» **STORED DATA**:
☆ ☆ ☆ ☆ ☆ ☆ ☆
(* ===== verification/Lib.v ===== *)
(** The shared helpers under [scripts/lib/]: [repo.py] (the repository root and
    the containment check), [manifest.py] (JSON manifests, written atomically),
    [hashing.py], [command.py] and [wsl.py] (commands and their quoting), and
    [fpga.py] (the board table). *)
From Stdlib Require Import ZArith Lia.
From S2P Require Import Prelude Str Json Documents Regex Sha256 Py Store.
Local Open Scope Z_scope.
Local Open Scope py_scope.

(** ** Quoting: [shlex.quote] and [shlex.split] *)

Definition shell_safe (c : ascii) : bool := is_alnum c || char_in "_@%+=:,./-" c.
Definition sq : string := ch (chr 39).

Definition shlex_quote (s : string) : string :=
  if String.eqb s "" then sq +:+ sq
  else if sforall shell_safe s then s
  else sq +:+ replace sq (sq +:+ dq +:+ sq +:+ dq +:+ sq) s +:+ sq.

Inductive lex_state := LWhite | LWord | LSingle | LDouble | LEscape (in_double : bool).

Definition lex_space (c : ascii) : bool := char_in (" " +:+ tab +:+ cr +:+ nl) c.

(** [shlex.split(s, posix=True)]; [None] is the [ValueError] of an unclosed quote. *)
Fixpoint lex (st : lex_state) (cur : string) (s : string) : option (list string) :=
  match s with
  | EmptyString =>
      match st with LWhite => Some [] | LWord => Some [cur] | _ => None end
  | String c r =>
      match st with
      | LWhite =>
          if lex_space c then lex LWhite "" r
          else if Ascii.eqb c (chr 92) then lex (LEscape false) "" r
          else if Ascii.eqb c (chr 39) then lex LSingle "" r
          else if Ascii.eqb c (chr 34) then lex LDouble "" r
          else lex LWord (ch c) r
      | LWord =>
          if lex_space c then cons cur <$> lex LWhite "" r
          else if Ascii.eqb c (chr 92) then lex (LEscape false) cur r
          else if Ascii.eqb c (chr 39) then lex LSingle cur r
          else if Ascii.eqb c (chr 34) then lex LDouble cur r
          else lex LWord (cur +:+ ch c) r
      | LSingle => if Ascii.eqb c (chr 39) then lex LWord cur r else lex LSingle (cur +:+ ch c) r
      | LDouble =>
          if Ascii.eqb c (chr 34) then lex LWord cur r
          else if Ascii.eqb c (chr 92) then lex (LEscape true) cur r
          else lex LDouble (cur +:+ ch c) r
      | LEscape true =>
          if Ascii.eqb c (chr 34) || Ascii.eqb c (chr 92)
          then lex LDouble (cur +:+ ch c) r
          else lex LDouble (cur +:+ bsl +:+ ch c) r
      | LEscape false => lex LWord (cur +:+ ch c) r
      end
  end.
Definition shlex_split (s : string) : option (list string) := lex LWhite "" s.

(** ** What a shell makes of a command line

    Commands of literal words joined by [&&], in the grammar of POSIX shells and of bash.  [None]
    stands for everything else: every unquoted character that a shell could take for an operator,
    an expansion, a pattern, a comment or the end of the line makes a command line [None], and so
    does a first word that looks like an assignment or a reserved word. *)

Inductive sh_token := ShWord (s : string) | ShAnd.
Inductive sh_state := ShBlank | ShPlain (cur : string) | ShSingle (cur : string) | ShDouble (cur : string).

Definition sh_active (c : ascii) : bool :=
  char_in (";|<>()$*?[]{}~#!^" +:+ ch (chr 96) +:+ nl +:+ cr) c.

(** The end of a word, if there is one. *)
Definition sh_flush (st : sh_state) (rest : option (list sh_token)) : option (list sh_token) :=
  match st with ShPlain cur => cons (ShWord cur) <$> rest | _ => rest end.
Definition sh_text (st : sh_state) : string :=
  match st with ShBlank => "" | ShPlain cur | ShSingle cur | ShDouble cur => cur end.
☆ ☆ ☆ ☆ ☆ ☆ ☆
» **WHAT TO WORK ON**:
Your task is to retype the entries verbatim, starting with the line that holds "From S2P Require" and stopping after the line that holds "else if sforall shell_safe s then s".

» **SOLUTION BELOW**:
From S2P Require Import Prelude Str Json Documents Regex Sha256 Py Store.
Local Open Scope Z_scope.
Local Open Scope py_scope.

(** ** Quoting: [shlex.quote] and [shlex.split] *)

Definition shell_safe (c : ascii) : bool := is_alnum c || char_in "_@%+=:,./-" c.
Definition sq : string := ch (chr 39).

Definition shlex_quote (s : string) : string :=
  if String.eqb s "" then sq +:+ sq
  else if sforall shell_safe s then s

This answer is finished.